WHAT THE TASK ASKS: The answer must consist only of the lines from the line with "ret probe) =>" to the line with "st! r := bind_reclaiming", both included, exactly as they stand below.

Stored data
*** Block opens ***

Definition tcp_accept (listen_fd : Z) : M (Z * SocketAddr) :=
  st! r := sys (c_accept4 listen_fd (Z.of_nat STORAGE) SOCK_CLOEXEC) in
  if rv r <? 0 then net_err "accept4"
  else owned kernel (rv r)
    (st! peer := st_lift (Done (from_sockaddr (written STORAGE (out_storage r)))) in
     st_lift (ret (rv r, peer))).

Definition set_nodelay (fd : Z) (nodelay : bool) : M unit :=
  net_unit (c_setsockopt fd IPPROTO_TCP TCP_NODELAY (le_bytes 4 (if nodelay then 1 else 0)))
    "setsockopt(TCP_NODELAY)".

Definition set_read_timeout (fd : Z) (timeout : option Z) : M unit :=
  net_unit (c_setsockopt fd SOL_SOCKET SO_RCVTIMEO (timeval timeout)) "setsockopt(SO_RCVTIMEO)".

Definition set_nonblocking (fd : Z) (nonblocking : bool) : M unit :=
  st! r := sys (c_fcntl_getfl fd) in
  if rv r <? 0 then net_err "fcntl(F_GETFL)"
  else
    let new_flags := if nonblocking then Z.lor (rv r) O_NONBLOCK
                     else Z.land (rv r) (Z.lnot O_NONBLOCK) in
    net_unit (c_fcntl_setfl fd new_flags) "fcntl(F_SETFL)".

(** A call that fills an address: its storage and length. *)
Definition sock_addr (c : Call) (op : string) : M (list Z * Z) :=
  st! r := sys c in
  if rv r <? 0 then net_err op else st_lift (ret (out_storage r, out_len r)).

Definition peer_addr (fd : Z) : M SocketAddr :=
  st! (storage, _) := sock_addr (c_getpeername fd (Z.of_nat STORAGE)) "getpeername" in
  st_lift (Done (from_sockaddr (written STORAGE storage))).
Definition local_addr (fd : Z) : M SocketAddr :=
  st! (storage, _) := sock_addr (c_getsockname fd (Z.of_nat STORAGE)) "getsockname" in
  st_lift (Done (from_sockaddr (written STORAGE storage))).

(** *** Unix domain sockets *)

Definition unix_connect (path : OsString) : M Z :=
  st! fd := new_unix_socket in
  owned kernel fd
    (st! (addr, len) := st_lift (Done (to_sockaddr_un path)) in
     st! _ := net_unit (c_connect fd addr len) "connect" in
     st_lift (ret fd)).

Definition path_to_cstring (path : OsString) : M OsString := st_lift (to_cstring path nul_err).

(** [let Ok(..) else { return false }]; the probe is dropped at the end,
    after [errno] was read. *)
Definition is_stale_socket (path : OsString) : M bool := fun w =>
  match new_unix_socket w with
  | (w, ret probe) =>
    scoped kernel probe
      (match to_sockaddr_un path with
       | Err _ => st_lift (ret false)
       | Ok (addr, len) =>
         st! r := sys (c_connect probe addr len) in
         if rv r =? 0 then st_lift (ret false)
         else fun w => (w, ret (errno w =? ECONNREFUSED))
       end) w
  | (w, _) => (w, ret false)
  end.

(** [bind], once more when the path turns out to be a dead listener's: the
    result of the last [bind]. *)
Definition bind_reclaiming (fd : Z) (path : OsString) (addr : list Z) (len : Z) : M Z :=
  st! r := sys (c_bind fd addr len) in
  if rv r <? 0 then fun w =>
    if errno w =? EADDRINUSE then
      (st! stale := is_stale_socket path in
       if (stale : bool) then
         st! c_path := path_to_cstring path in
         st! _ := sys (c_unlinkat AT_FDCWD c_path 0) in
         st! r := sys (c_bind fd addr len) in
         st_lift (ret (rv r))
       else st_lift (ret (rv r))) w
    else (w, ret (rv r))
  else st_lift (ret (rv r)).

Definition unix_listen (path : OsString) : M Z :=
  st! fd := new_unix_socket in
  owned kernel fd
    (st! (addr, len) := st_lift (Done (to_sockaddr_un path)) in
     st! r := bind_reclaiming fd path addr len in
     if r <? 0 then net_err "bind"
     else
       st! c_path := path_to_cstring path in
       st! _ := net_unit (c_chmod c_path 384) "chmod" in
       st! _ := net_unit (c_listen fd SOMAXCONN) "listen" in
       st_lift (ret fd)).

Definition unix_accept (listen_fd : Z) : M (Z * option OsString) :=
  st! r := sys (c_accept4 listen_fd 110 SOCK_CLOEXEC) in
  if rv r <? 0 then net_err "accept4"
  else owned kernel (rv r)
    (st! peer := st_lift (Done (from_sockaddr_un (written 110 (out_storage r)) (out_len r))) in
     st_lift (ret (rv r, peer))).

Definition unix_peer_addr (fd : Z) : M (option OsString) :=
  st! (addr, len) := sock_addr (c_getpeername fd 110) "getpeername" in
  st_lift (Done (from_sockaddr_un (written 110 addr) len)).
Definition unix_local_addr (fd : Z) : M (option OsString) :=
  st! (addr, len) := sock_addr (c_getsockname fd 110) "getsockname" in
  st_lift (Done (from_sockaddr_un (written 110 addr) len)).

(** *** UDP *)

Definition udp_bind (addr : SocketAddr) : M Z :=
  st! fd := new_udp_socket addr in
  owned kernel fd
    (let (storage, len) := to_sockaddr addr in
     st! _ := net_unit (c_bind fd storage len) "bind" in
     st_lift (ret fd)).

Definition udp_send_to (fd : Z) (buf : list Z) (addr : SocketAddr) : M Z :=
  let (storage, len) := to_sockaddr addr in
  st! r := sys (c_sendto fd buf storage len) in
  if rv r <? 0 then net_err "sendto" else st_lift (ret (rv r)).

Definition udp_recv_from (fd n : Z) : M (list Z * SocketAddr) :=
  st! r := sys (c_recvfrom fd n (Z.of_nat STORAGE)) in
  if rv r <? 0 then net_err "recvfrom"
  else
    st! peer := st_lift (Done (from_sockaddr (written STORAGE (out_storage r)))) in
    st_lift (ret (take (Z.to_nat (rv r)) (out_bytes r), peer)).
End net.

(** ** Addresses survive the packing *)

Lemma swap16_swap x : in_u 16 x -> swap16 (swap16 x) = x.
Proof.
  intros Hx. unfold swap16. unfold in_u in Hx. cbn [le_bytes rev app le_val].
  change (2 ^ 16) with 65536 in Hx.
  set (a := x mod 256). set (b := x / 256 mod 256).
  assert (0 <= a < 256) by (apply Z.mod_pos_bound; lia).
  assert (0 <= b < 256) by (apply Z.mod_pos_bound; lia).
  assert (x / 256 < 256) by (apply Z.div_lt_upper_bound; lia).
  assert (0 <= x / 256) by (apply Z.div_pos; lia).
  assert (b = x / 256) as Hb by (unfold b; apply Z.mod_small; lia).
  assert (x = 256 * (x / 256) + a) as Hx' by (unfold a; apply Z.div_mod; lia).
  replace (b + 256 * (a + 256 * 0)) with (b + a * 256) by lia.
  rewrite Z_mod_plus_full, Z_div_plus_full, (Z.mod_small b), (Z.div_small b) by lia.
  rewrite Z.add_0_l, (Z.mod_small a) by lia. lia.
Qed.

Lemma swap16_in x : in_u 16 (swap16 x).
Proof.
  unfold swap16, in_u. cbn [le_bytes rev app le_val]. change (2 ^ 16) with 65536.
  pose proof (Z.mod_pos_bound x 256 ltac:(lia)). pose proof (Z.mod_pos_bound (x / 256) 256 ltac:(lia)). lia.
Qed.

*** Block closes ***

RESPONSE BOX:
  | (w, ret probe) =>
    scoped kernel probe
      (match to_sockaddr_un path with
       | Err _ => st_lift (ret false)
       | Ok (addr, len) =>
         st! r := sys (c_connect probe addr len) in
         if rv r =? 0 then st_lift (ret false)
         else fun w => (w, ret (errno w =? ECONNREFUSED))
       end) w
  | (w, _) => (w, ret false)
  end.

(** [bind], once more when the path turns out to be a dead listener's: the
    result of the last [bind]. *)
Definition bind_reclaiming (fd : Z) (path : OsString) (addr : list Z) (len : Z) : M Z :=
  st! r := sys (c_bind fd addr len) in
  if rv r <? 0 then fun w =>
    if errno w =? EADDRINUSE then
      (st! stale := is_stale_socket path in
       if (stale : bool) then
         st! c_path := path_to_cstring path in
         st! _ := sys (c_unlinkat AT_FDCWD c_path 0) in
         st! r := sys (c_bind fd addr len) in
         st_lift (ret (rv r))
       else st_lift (ret (rv r))) w
    else (w, ret (rv r))
  else st_lift (ret (rv r)).

Definition unix_listen (path : OsString) : M Z :=
  st! fd := new_unix_socket in
  owned kernel fd
    (st! (addr, len) := st_lift (Done (to_sockaddr_un path)) in
     st! r := bind_reclaiming fd path addr len in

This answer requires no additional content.